Mirosław Kozłowski, szef elbląskiej "Solidarności" stanowczo protestuje przeciwko planowanym zmianom, jakie rząd chce wprowadzić w Kodeksie Pracy. Według "Solidarności" rządowy projekt będzie zmierzał do wyjęcia spod prawa małych firm, które zatrudniają do kilkunastu pracowników.
- Rząd planuje rewolucyjne zmiany w Kodeksie Pracy - mówi Mirosław Kozłowski, szef NSZZ "Solidarność" regionu elbląskiego. - Zmiany te mają sprowadzać się do wyjęcia spod prawa pracodawców, zatrudniających kilku lub kilkunastu pracowników. Rozluźnione mają być rygory dotyczące zwalniania pracowników, w szczególności dopuszczalne ma być zwalnianie bez żadnych konsekwencji kobiet w ciąży oraz osób w wieku przedemerytalnym.
Według Kozłowskiego te zmiany mogą rodzić fatalne skutki dla pracowników. Według związkowców, około 70 proc. pracodawców w Polsce to właśnie firmy niewielkie, gdzie pracuje kilka lub kilkanaście osób.

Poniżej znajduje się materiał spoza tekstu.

(* ===== verification/Broker.v ===== *)
(** * The session broker

    Models the registry of [crates/qsh-core/src/broker/mod.rs]: session-open
    reservations and quotas, lookup, draining, closing and reaping.  What the
    broker needs of a session is the class [SessionLike]; the actor of
    [Session] is an instance.  Each event is one critical section of the code
    (the registry lock, with the in-flight lock inside it), so a run is an
    interleaving of concurrent callers; an opener's slot lives in [slots]
    between its reservation and its consumption or drop. *)

From S2P Require Import Prelude Counter Quota Ring Lease Signal Session SessionLife Resume.

Module Broker.
Import Session.

(** Nanoseconds. *)
Definition CLOSED_RETENTION : N := 60 * 1000 * 1000 * 1000.
Definition REAPER_TICK : N := 30 * 1000 * 1000 * 1000.

(** ** What the broker relies on *)

Class SessionLike (S : Type) := {
  sl_spec : Type;
  sl_event : Type;
  sl_create : sl_spec -> N -> S;
  sl_exec : S -> sl_event -> option S;
  sl_tick : N -> S -> S;
  sl_closed_at : S -> option N;
  sl_window : S -> TtlWindow;
  sl_ok : S -> Prop;
  sl_create_ok sp t : sl_ok (sl_create sp t);
  sl_create_open sp t : sl_closed_at (sl_create sp t) = None;
  sl_exec_ok s e s' : sl_ok s -> sl_exec s e = Some s' -> sl_ok s';
  sl_tick_ok dt s : sl_ok s -> sl_ok (sl_tick dt s);
  sl_closed_stays s e s' t :
    sl_ok s -> sl_exec s e = Some s' -> sl_closed_at s = Some t -> sl_closed_at s' = Some t;
  sl_tick_closed dt s : sl_closed_at (sl_tick dt s) = sl_closed_at s;
}.

Inductive BrokerError :=
  | NotFound
  | InvalidArgument (e : string)
  | BConflict
  | BNotWriter
  | BNotRunning
  | BBackpressure
  | Unsupported (e : string)
  | Spawn (e : string)
  | BIo (e : string)
  | BGone
  | Draining
  | QuotaExceeded (k : Quota.QuotaKind).

(** [map_write_error]; the text of the input gap is the source's message. *)
Definition map_write_error (gap_text : N -> N -> string) (err : WriteError) : BrokerError :=
  match err with
  | NotWriter => BNotWriter
  | NotRunning => BNotRunning
  | Backpressure => BBackpressure
  | InputGap start applied => InvalidArgument (gap_text start applied)
  | Io e => BIo e
  | Gone => BGone
  end.

Record InFlightState := mkFlight { total : N; by_opener : gmap string N }.

Record Broker (S Digest : Type) := mkBroker {
  limits : Quota.QuotaLimits;
  resume_ttl : N;
  b_now : N;
  registry : gmap Resume.SessionId (string * S);
  draining : bool;
  in_flight : InFlightState;
  resume : Resume.ResumeRegistry (Digest := Digest);
  slots : list string;
}.
Arguments mkBroker {S Digest}.
Arguments limits {S Digest}. Arguments resume_ttl {S Digest}. Arguments b_now {S Digest}.
Arguments registry {S Digest}. Arguments draining {S Digest}. Arguments in_flight {S Digest}.
Arguments resume {S Digest}. Arguments slots {S Digest}.

Section Operations.
Context {S Digest : Type} `{SessionLike S} `{EqDecision Digest}.
Variable hash_of : list byte -> Digest.
Variable zero_hash : Digest.

Abbreviation Brk := (Broker S Digest).

(** [Broker::new] *)
Definition new (l : Quota.QuotaLimits) (ttl t : N) : Brk :=
  mkBroker l ttl t ∅ false (mkFlight 0 ∅) (Resume.new t) [].

(** [handle.closed_at().is_none()] *)
Definition is_live (h : string * S) : bool := bool_decide (sl_closed_at (snd h) = None).

Definition count_if (p : string * S -> bool) (m : gmap Resume.SessionId (string * S)) : N :=
  N.of_nat (size (filter (fun kv => p (snd kv) = true) m)).

(** [Broker::session_count] *)
Definition session_count (b : Brk) : N := count_if is_live (registry b).

Definition live_for (o : string) (h : string * S) : bool := is_live h && String.eqb (fst h) o.

(** [Broker::live_counts] *)
Record LiveCounts := mkCounts { live : N; detached : N }.
Definition live_counts (b : Brk) : LiveCounts :=
  mkCounts (count_if is_live (registry b))
    (count_if (fun h => is_live h && negb (0 <? w_attached (sl_window (snd h)))) (registry b)).

Definition with_flight (f : InFlightState) (sl : list string) (b : Brk) : Brk :=
  mkBroker (limits b) (resume_ttl b) (b_now b) (registry b) (draining b) f (resume b) sl.
Definition with_registry (m : gmap Resume.SessionId (string * S)) (b : Brk) : Brk :=
  mkBroker (limits b) (resume_ttl b) (b_now b) m (draining b) (in_flight b) (resume b) (slots b).
Definition with_resume (r : Resume.ResumeRegistry) (b : Brk) : Brk :=
  mkBroker (limits b) (resume_ttl b) (b_now b) (registry b) (draining b) (in_flight b) r (slots b).

(** [Broker::reserve_slot] *)
Definition reserve_slot (opener : string) (b : Brk) : result Brk Quota.QuotaKind :=
  let f := in_flight b in
  let tot := total f + count_if is_live (registry b) in
  let for_opener := Counter.count_of opener (by_opener f) + count_if (live_for opener) (registry b) in
  if Quota.max_sessions (limits b) <=? tot then Err Quota.Sessions
  else if Quota.max_sessions_per_principal (limits b) <=? for_opener then Err Quota.SessionsPerPrincipal
  else
    Ok (with_flight
          (mkFlight (total f + 1) (Counter.inc opener (by_opener f)))
          (slots b ++ [opener]) b).

(** [SessionSlot::release], of the [i]-th outstanding slot. *)
Definition release_flight (opener : string) (f : InFlightState) : InFlightState :=
  mkFlight (total f - 1) (Counter.dec opener (by_opener f)).

Definition release_slot (i : nat) (opener : string) (b : Brk) : Brk :=
  with_flight (release_flight opener (in_flight b)) (delete i (slots b)) b.

(** [Broker::open_with_opener_reserved], for a source and an id the
    environment supplies; [spawned] is whether [SessionActor::create]
    succeeded.  On an error the slot is dropped as the function returns. *)
Definition open_with_opener_reserved (i : nat) (opener : string) (id : Resume.SessionId)
    (sp : sl_spec) (spawned : result unit BrokerError) (b : Brk) : result unit BrokerError * Brk :=
  if draining b then (Err Draining, release_slot i opener b)
  else
    match spawned with
    | Err e => (Err e, release_slot i opener b)
    | Ok _ =>
        (Ok tt, release_slot i opener
                  (with_registry (<[id := (opener, sl_create sp (b_now b))]> (registry b)) b))
    end.

(** [Broker::get] and [Broker::get_for_read] *)
Definition get (b : Brk) (id : Resume.SessionId) : result S BrokerError :=
  match registry b !! id with
  | Some h => if is_live h then Ok (snd h) else Err NotFound
  | None => Err NotFound
  end.
Definition get_for_read (b : Brk) (id : Resume.SessionId) : result S BrokerError :=
  match registry b !! id with
  | Some h => Ok (snd h)
  | None => Err NotFound
  end.

(** The first critical section of [Broker::close_all]: commit to draining and
    take the snapshot of live sessions. *)
Definition begin_drain (b : Brk) : list Resume.SessionId * Brk :=
  (fst <$> map_to_list (filter (fun kv => is_live (snd kv) = true) (registry b)),
   mkBroker (limits b) (resume_ttl b) (b_now b) (registry b) true (in_flight b) (resume b) (slots b)).

(** [Broker::reap_once]'s decisions. *)
Definition deadlines (b : Brk) : gmap Resume.SessionId N :=
  (fun h => deadline (sl_window (snd h)) (b_now b) (resume_ttl b)) <$> registry b.
Definition doomed (b : Brk) : gmap Resume.SessionId Ring.CloseReason :=
  omap (fun h => reap_reason (sl_window (snd h)) (b_now b) (resume_ttl b)) (registry b).
Definition expired (now : N) (h : string * S) : bool :=
  match sl_closed_at (snd h) with
  | Some at_ => CLOSED_RETENTION <=? now - at_
  | None => false
  end.

(** [Broker::reap_once] up to the closes: drop closed sessions past their
    retention and re-anchor the credentials.  The closes of the [doomed]
    sessions are events of those sessions. *)
Definition reap_once (b : Brk) : Brk :=
  with_resume (Resume.sync_expiry (deadlines b) (resume b))
    (with_registry (filter (fun kv => expired (b_now b) (snd kv) = false) (registry b)) b).

(** ** Runs *)

Inductive BEvent :=
  | BReserve (opener : string)
  | BAbandon (i : nat)
  | BOpen (i : nat) (id : Resume.SessionId) (sp : sl_spec) (spawned : result unit BrokerError)
  | BSession (id : Resume.SessionId) (e : sl_event)
  | BForget (id : Resume.SessionId)
  | BResume (op : Resume.RegOp)
  | BDrain
  | BReap
  | BTick (dt : N).

Definition tick_all (dt : N) (m : gmap Resume.SessionId (string * S)) :=
  (fun h : string * S => (fst h, sl_tick dt (snd h))) <$> m.

Definition bexec (b : Brk) (e : BEvent) : option Brk :=
  match e with
  | BReserve opener => Some (match reserve_slot opener b with Ok b' => b' | Err _ => b end)
  | BAbandon i =>
      match slots b !! i with Some o => Some (release_slot i o b) | None => None end
  | BOpen i id sp spawned =>
      match slots b !! i, registry b !! id with
      | Some o, None => Some (snd (open_with_opener_reserved i o id sp spawned b))
      | _, _ => None
      end
  | BSession id e =>
      match registry b !! id with
      | Some (o, s) =>
          match sl_exec s e with
          | Some s' => Some (with_registry (<[id := (o, s')]> (registry b)) b)
          | None => None
          end
      | None => None
      end
  | BForget id =>
      match registry b !! id with
      | Some h => if is_live h then None else Some (with_resume (Resume.forget id (resume b)) b)
      | None => Some (with_resume (Resume.forget id (resume b)) b)
      end
  | BResume op =>
      match op with
      | Resume.OIssue _ _ _ _ | Resume.ORotate _ _ _ _ _ _ =>
          Some (with_resume (Resume.reg_op hash_of zero_hash (resume b) op) b)
      | _ => None
      end
  | BDrain => Some (snd (begin_drain b))
  | BReap => Some (reap_once b)
  | BTick dt =>
      Some (mkBroker (limits b) (resume_ttl b) (b_now b + dt) (tick_all dt (registry b)) (draining b)
              (in_flight b) (Resume.reg_op hash_of zero_hash (resume b) (Resume.OTick dt)) (slots b))
  end.

Fixpoint bexec_all (b : Brk) (es : list BEvent) : option Brk :=
  match es with
  | [] => Some b
  | e :: es' => match bexec b e with Some b' => bexec_all b' es' | None => None end
  end.

(** ** Counting *)

Lemma count_fresh p m id h :
  m !! id = None -> count_if p (<[id := h]> m) = Counter.one (p h) + count_if p m.
Proof.
  intros Hm. unfold count_if, Counter.one. rewrite map_filter_insert. simpl. case_decide as Hp.
  - rewrite Hp, map_size_insert_None; [lia|]. apply map_lookup_filter_None. auto.
  - rewrite delete_id by done. destruct (p h); [done|lia].
Qed.

Lemma count_delete p m id h :
  m !! id = Some h -> count_if p m = Counter.one (p h) + count_if p (delete id m).
Proof.
  intros Hm. rewrite <- (insert_id m id h Hm) at 1. rewrite <- insert_delete_eq.
  apply count_fresh. apply lookup_delete_eq.
Qed.

Lemma count_replace p m id h h' :
  m !! id = Some h -> count_if p (<[id := h']> m) + Counter.one (p h) = Counter.one (p h') + count_if p m.
Proof.
  intros Hm. rewrite <- insert_delete_eq, count_fresh by apply lookup_delete_eq.
  rewrite (count_delete p m id h Hm). lia.
Qed.

Lemma count_mono p m m' :
  (forall id h, m' !! id = Some h -> p h = true -> exists h0, m !! id = Some h0 /\ p h0 = true) ->
  count_if p m' <= count_if p m.
Proof.
  intros Hm. unfold count_if. rewrite <- !size_dom.
  assert (size (dom (filter (fun kv => p (snd kv) = true) m') : gset _) <=
    size (dom (filter (fun kv => p (snd kv) = true) m) : gset _))%nat as Hs; [|lia].
  apply subseteq_size. intros id (h & [Hh Hp]%map_lookup_filter_Some)%elem_of_dom.
  simpl in Hp. destruct (Hm id h Hh Hp) as (h0 & H0 & Hp0).
  apply elem_of_dom. exists h0. by apply map_lookup_filter_Some.
Qed.

(** ** The quota invariant *)

Record QInv (b : Brk) : Prop := {
  q_total : total (in_flight b) = len (slots b);
  q_by : Counter.counts (by_opener (in_flight b)) (slots b);
  q_cap : session_count b + total (in_flight b) <= Quota.max_sessions (limits b);
  q_cap_opener : forall o, count_if (live_for o) (registry b) + Counter.occ o (slots b)
                   <= Quota.max_sessions_per_principal (limits b);
  q_ok : forall id h, registry b !! id = Some h -> sl_ok (snd h);
}.

Lemma eqb_decide (o o' : string) : String.eqb o o' = bool_decide (o = o').
Proof. destruct (String.eqb_spec o o'); [by rewrite bool_decide_true|by rewrite bool_decide_false]. Qed.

- Rząd PO-PSL chce uczynić z Kodeksu Pracy zbiór martwych przepisów - uważa Mirosław Kozłowski. - Obawiamy się, że te zmiany spowodują dalsze rozluźnienie przepisów prawa pracy.
Według związku, o planowanych zmianach "Solidarność" dowiedziała się z mediów.

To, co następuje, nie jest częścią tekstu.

Lemma grows_handle cmd res s : grows s (handle_command emu_resize cmd res s).
Proof.
  destruct cmd; cbn [handle_command].
  - apply grows_refl; unfold enqueue_write, try_send; by repeat (case_match; try done; simplify_eq).
  - apply grows_refl; unfold control_resize, resize_screen; by destruct (is_ok res); simpl; destruct (screen s).
  - apply grows_refl; (destruct (negb _); [done|]); unfold control_resize, resize_screen;
    by destruct (is_ok res); simpl; destruct (screen s).
  - apply grows_refl; by destruct (_ && _).
  - destruct (Lease.take_owned _ _ _ _ _) as [[d [|]|h] l]; [by eapply grows_control|by apply grows_refl..].
  - destruct (Lease.release_connection _ _) as [[h|] l]; [|by apply grows_refl].
    case_bool_decide; by eapply grows_control.
  - apply grows_refl; unfold begin_close; (destruct (a_closing _); [done|]); by destruct (bool_decide _ || _).
Qed.

Lemma grows_pump_read data s : grows s (pump_read emu_feed data s).
Proof.
  unfold pump_read, feed_screen, try_send.
  destruct (screen s); [destruct (emu_feed _ _ _) as [? []]|]; simpl; try by eapply grows_output.
  destruct (alive s); simpl; [|by eapply grows_output]. destruct (_ <? _); by eapply grows_output.
Qed.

- To oznacza, że rząd porzucił zwyczaj konsultacji takich projektów ustaw w komisji trójstronnej. Taki zaś jest zapis prawa w ustawie o związkach zawodowych - mówi Kozłowski. - To próba marginalizacji zasady partnerstwa w procesie legislacji przez koalicję PO-PSL.

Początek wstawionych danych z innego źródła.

Lemma step_type data n y v y' : InInv y v -> step y (Type_ data n) = Some y' -> preserved y v (Type_ data n) y'.
Proof.
  intros HI. cbn [Attach.step]. unfold type_input.
  destruct (y_legs y !! 0%nat) as [l|] eqn:Hl; [|done]. cbn [mbind option_bind].
  destruct (c_writer (y_client y)) as [q|] eqn:Hq; [|done]. cbn [mbind option_bind].
  destruct (y_recovering y) eqn:Er; [done|].
  destruct (ii_cur _ _ HI Er) as (l0 & Hl0 & Hc). rewrite Hl in Hl0. injection Hl0 as <-. rewrite Hq in Hc.
  pose proof (ii_legs _ _ HI) as Hlegs. rewrite Forall_lookup in Hlegs. specialize (Hlegs 0%nat l Hl).
  pose proof (ii_pend _ _ HI) as (_ & Hsent & _).
  destruct (pending_push data (c_pending (y_client y))) as [p|e] eqn:Hp.
  - destruct (send_input q data) as [frames seq] eqn:Hs. intros [= <-].
    destruct (pend_push _ _ _ _ (ii_pend _ _ HI) Hp) as (Hpo & Hpa & Hps).
    rewrite (co_writer _ _ _ _ _ _ _ Hc q eq_refl), Hsent in Hs.
    destruct (send_input_spec (y_typed y ++ data) _ data n frames seq Hs) as (-> & Hall & Hfr & Hse & w & Hw & He);
      [len_lia|apply slice_tail|].
    exists v. split.
    2: { intros _. apply exact_typed, (hi_end _ _ _ _ _ (ii_host _ _ HI)). }
    rewrite <- Er. eapply InInv_client; [exact HI|exact Hl|done|done|..]; cbn [c_pending c_mark c_writer c_errors c_window].
    + destruct (leg_ok_typed _ data _ _ Hlegs) as (Hu & Hcp & Hst).
      split_and!; cbn [set_up l_up l_copies l_stream]; [by apply Forall_app|by apply Forall_app|done].
    + done.
    + rewrite Hpa. apply HI.
    + intros _ _. eapply cur_ok_send; [exact Hc|exact Hse|rewrite Hsent; exact Hw|].
      intros q0. destruct (Nat.leb_spec (length frames) n); [|done]. intros [= <-]. rewrite He by done.
      split; [done|]. by rewrite Hps, Hsent.
    + apply HI.
    + apply HI.
  - intros [= <-]. apply preserved_still; [|done..].
    pose proof (InInv_reader y v (mkClient (c_pending (y_client y)) (c_last_seq (y_client y)) None
      (c_mark (y_client y)) (c_window (y_client y)) (c_shown (y_client y)) (c_errors (y_client y) ++ [e])
      (c_broken (y_client y))) l l HI Hl eq_refl eq_refl Hlegs (ii_pend _ _ HI) (ii_acked _ _ HI)) as Hr.
    unfold with_legs in Hr. rewrite list_insert_id in Hr by done. apply Hr; cbn [c_writer c_pending c_errors c_window].
    + intros _. apply cur_ok_stop.
    + intros e'. rewrite elem_of_app, list_elem_of_singleton. intros [He| ->]; [by apply HI|].
      unfold pending_push in Hp. destruct (_ <? _); [|done]. injection Hp as <-. eauto.
    + apply HI.
Qed.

Jeśli rząd nie powróci do praktyki konsultacji społecznych, to NSZZ "Solidarność" być może będzie chciała egzekwować swoje prawa w instytucjach międzynarodowych. Komisja Krajowa NSZZ "Solidarność" już wystosowała protest w sprawie planowanych zmian w Kodeksie Pracy.